Records from a collection:
(** C8. If a call of [fetch_data] returns, a second call with the same
    arguments against the same source returns too, does nothing but
    read the submissions table, and leaves the store as the first call
    left it: no submission row and no comment row is added. *)
Theorem fetch_data_twice_inserts_nothing :
  forall (E : Env) (fuel : nat) (ticker : string) (limit before after : Z)
         (subreddits : list string) (w0 w1 : World),
    RedditManager.fetch_data E fuel ticker limit before after subreddits w0
    = (Ok tt, w1) ->
    RedditManager.fetch_data E fuel ticker limit before after subreddits w1
    = (Ok tt,
       mkWorld (store w1)
               (trace w1 ++ get_values_calls models.RedditSubmissions)).
Proof.
  intros E fuel ticker limit before after subreddits w0 w1 H.
  unfold RedditManager.fetch_data in H.
  apply bind_Ok in H as (obj & wA & Hget & H).
  unfold lift in Hget. injection Hget as Hget <-.
  apply bind_Ok in H as (processed & wB & Hproc & H).
  destruct obj as [|rows].
  { rewrite process_submissions_EmptyList in Hproc. discriminate Hproc. }
  apply fetch_data_nothing_new with (rows := rows); [exact Hget|].
  pose proof (process_submissions_Ok_ids _ _ _ Hproc) as Hids.
  pose proof (preserves_process_submissions E (DataFrame rows) w0) as HB.
  rewrite Hproc in HB. simpl in HB. apply submissions_kept_ids in HB.
  set (ids0 := map RedditSubmissions.submission_id
                   (reddit_submissions (store w0))) in *.
  assert (H1 : map RedditSubmissions.submission_id (reddit_submissions (store w1))
               = ids0 ++ map SubmissionsDF.submission_id
                           (RedditManager.new_submissions ids0 rows)).
  { rewrite <- Hids, <- HB. destruct processed as [|p ps].
    - unfold ret in H. injection H as <-. now rewrite app_nil_r.
    - apply bind_Ok in H as (u & wC & Hins & H).
      rewrite insert_values_run in Hins.
      injection Hins as Hok HC. apply after_exit_Ok in Hok.
      assert (Hrows : Session.insert_rows models.RedditSubmissions (p :: ps)
                        (reddit_submissions (store wB))
                      = (Ok tt, reddit_submissions (store wC))).
      { rewrite <- HC. simpl store. simpl reddit_submissions.
        destruct u. rewrite <- Hok. apply surjective_pairing. }
      apply insert_rows_Ok_ids in Hrows. rewrite <- Hrows.
      match type of H with ?c wC = _ =>
        assert (Hrest : preserves submissions_kept c)
          by kept_with ltac:(apply preserves_process_comments)
      end.
      specialize (Hrest wC). rewrite H in Hrest. simpl in Hrest.
      now apply submissions_kept_ids in Hrest. }
  rewrite H1. apply new_submissions_after_insert.
Qed.

Lemma fetch_data_twice_inserts_nothing_witness :
  RedditManager.fetch_data Scenario.one_submission 2 "GME" 1 100000 0
    ["wallstreetbets"] (Scenario.start Scenario.empty_store)
  = (Ok tt, Scenario.after_first_fetch)
  /\ RedditManager.fetch_data Scenario.one_submission 2 "GME" 1 100000 0
       ["wallstreetbets"] Scenario.after_first_fetch
     = (Ok tt,
        mkWorld (store Scenario.after_first_fetch)
                (trace Scenario.after_first_fetch
                   ++ get_values_calls models.RedditSubmissions)).
Proof.
  assert (H : RedditManager.fetch_data Scenario.one_submission 2 "GME" 1
                100000 0 ["wallstreetbets"] (Scenario.start Scenario.empty_store)
              = (Ok tt, Scenario.after_first_fetch)) by (vm_compute; reflexivity).
  split; [exact H|].
  exact (@fetch_data_twice_inserts_nothing Scenario.one_submission 2 "GME" 1
           100000 0 ["wallstreetbets"] (Scenario.start Scenario.empty_store)
           Scenario.after_first_fetch H).
Defined.

(** Scenario D, run through [update_submissions]: [c2] is inserted, the
    score of [c1] is refreshed by an update, the submission keeps its
    title and creation time, and each comment table write holds one
    row. *)
Example update_submissions_scenario_D :
  RedditManager.update_submissions Scenario.two_comments ["GME"] (80000, 100000)
    (Scenario.start (store Scenario.after_first_fetch))
  = (Ok tt,
     mkWorld
       (mkStore
          [Subreddits.mk 1 "wallstreetbets" "t5_2th52" (Some 1000)]
          [RedditSubmissions.mk 1 "GME" (PyInt 1) "a1" 90000 "gme to the moon" 12]
          [RedditComments.mk 1 "a1" "c1" 90060 "holding" 5;
           RedditComments.mk 2 "a1" "c2" 90120 "Buying!" 9])
       (get_values_calls models.RedditSubmissions
          ++ get_values_calls models.RedditSubmissions
          ++ write_calls (BulkUpdate models.RedditSubmissions 1)
          ++ get_values_calls models.RedditComments
          ++ write_calls (BulkInsert models.RedditComments 1)
          ++ get_values_calls models.RedditComments
          ++ write_calls (BulkUpdate models.RedditComments 1))).
Proof. vm_compute. reflexivity. Qed.

(* ================================================================== *)
(** * Further properties of RedditAPI *)

(** X1. [_check_params] makes sure [created_utc] is among the requested
    fields by appending it when it is missing; it keeps the fields that
    were there, does not touch the other parameters, and checking twice
    is checking once. *)
Theorem check_params_adds_created_utc :
  forall params : Params.t,
    isin "created_utc" (Params.fields (RedditAPI._check_params params)) = true
    /\ (exists extra,
          Params.fields (RedditAPI._check_params params)
          = Params.fields params ++ extra)
    /\ Params.ticker (RedditAPI._check_params params) = Params.ticker params
    /\ Params.subreddit (RedditAPI._check_params params) = Params.subreddit params
    /\ Params.before (RedditAPI._check_params params) = Params.before params
    /\ Params.after (RedditAPI._check_params params) = Params.after params
    /\ Params.limit (RedditAPI._check_params params) = Params.limit params
    /\ RedditAPI._check_params (RedditAPI._check_params params)
       = RedditAPI._check_params params.
Proof.
  intros params. unfold RedditAPI._check_params.
  destruct (isin "created_utc" (Params.fields params)) eqn:Hin.
  - rewrite Hin. repeat split; auto. exists []. now rewrite app_nil_r.
  - assert (Hnow : isin "created_utc" (Params.fields params ++ ["created_utc"])
                   = true).
    { rewrite isin_app, Hin. reflexivity. }
    cbn [Params.fields Params.set_fields Params.ticker Params.subreddit
         Params.before Params.after Params.limit].
    rewrite Hnow. repeat split; auto. now exists ["created_utc"].
Qed.

(** X2. When the window is empty ([before <= after]) or the limit is not
    positive, [get_submissions] sends no request: whatever the source,
    it returns the empty list, not a frame. *)
Theorem get_submissions_closed_window :
  forall (E : Env) (fuel : nat) (params : Params.t) (b a l : Z),
    py_int (Params.before params) = Ok b ->
    py_int (Params.after params) = Ok a ->
    py_int (Params.limit params) = Ok l ->
    b <= a \/ l <= 0 ->
    RedditAPI.get_submissions E (S fuel) params = Ok EmptyList.
Proof.
  intros E fuel params b a l Hb Ha Hl Hclosed.
  unfold RedditAPI.get_submissions.
  rewrite check_params_after, check_params_before, check_params_limit.
  rewrite Ha, Hb, Hl. cbn [obind RedditAPI.fetch_loop].
  assert (Hcond : (a <? b) && (len (@nil Post.t) <? l) = false).
  { apply andb_false_iff. destruct Hclosed; [left | right]; apply Z.ltb_ge;
      [assumption | exact H]. }
  now rewrite Hcond.
Qed.

Lemma get_submissions_closed_window_witness :
  RedditAPI.get_submissions Scenario.one_submission 1
    (RedditManager.fetch_params "GME" 10 0 100000 [])
  = Ok EmptyList.
Proof.
  apply (@get_submissions_closed_window Scenario.one_submission 0
           (RedditManager.fetch_params "GME" 10 0 100000 []) 0 100000 10);
    try reflexivity.
  left. lia.
Defined.

(** X3. The only ways out of the loop are its condition and the [break]
    of a malformed response. When the window is open and the source
    never sends a malformed response, a call that leaves the loop has as
    many items as the limit asks, or more. *)
Theorem fetch_loop_returns_at_limit :
  forall (E : Env) (fuel k : nat) (before after limit : Z)
         (params : Params.t) (submissions out : list Post.t),
    (forall k p, pushshift E k p <> Malformed) ->
    after < before ->
    RedditAPI.fetch_loop E fuel k before after limit params submissions = Ok out ->
    limit <= len out.
Proof.
  intros E fuel. induction fuel as [|fuel IH];
    intros k before after limit params submissions out Hwell Hw H;
    simpl in H; [discriminate|].
  destruct ((after <? before) && (len submissions <? limit)) eqn:Hcond.
  - destruct (pushshift E k params) as [data|] eqn:Hp;
      [|now elim (Hwell k params)].
    destruct (last_item data) as [post|].
    + eapply IH; eauto.
    + destruct (py_sub (Params.before params) RedditAPI.before_decay);
        try discriminate. eapply IH; eauto.
  - injection H as <-. apply andb_false_iff in Hcond.
    destruct Hcond as [Hc|Hc]; apply Z.ltb_ge in Hc; lia.
Qed.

Work order:
Go through the records from the first line and copy each one exactly, ending after the line that contains "intros E fuel ticker". Give nothing else.

Output below:
(** C8. If a call of [fetch_data] returns, a second call with the same
    arguments against the same source returns too, does nothing but
    read the submissions table, and leaves the store as the first call
    left it: no submission row and no comment row is added. *)
Theorem fetch_data_twice_inserts_nothing :
  forall (E : Env) (fuel : nat) (ticker : string) (limit before after : Z)
         (subreddits : list string) (w0 w1 : World),
    RedditManager.fetch_data E fuel ticker limit before after subreddits w0
    = (Ok tt, w1) ->
    RedditManager.fetch_data E fuel ticker limit before after subreddits w1
    = (Ok tt,
       mkWorld (store w1)
               (trace w1 ++ get_values_calls models.RedditSubmissions)).
Proof.
  intros E fuel ticker limit before after subreddits w0 w1 H.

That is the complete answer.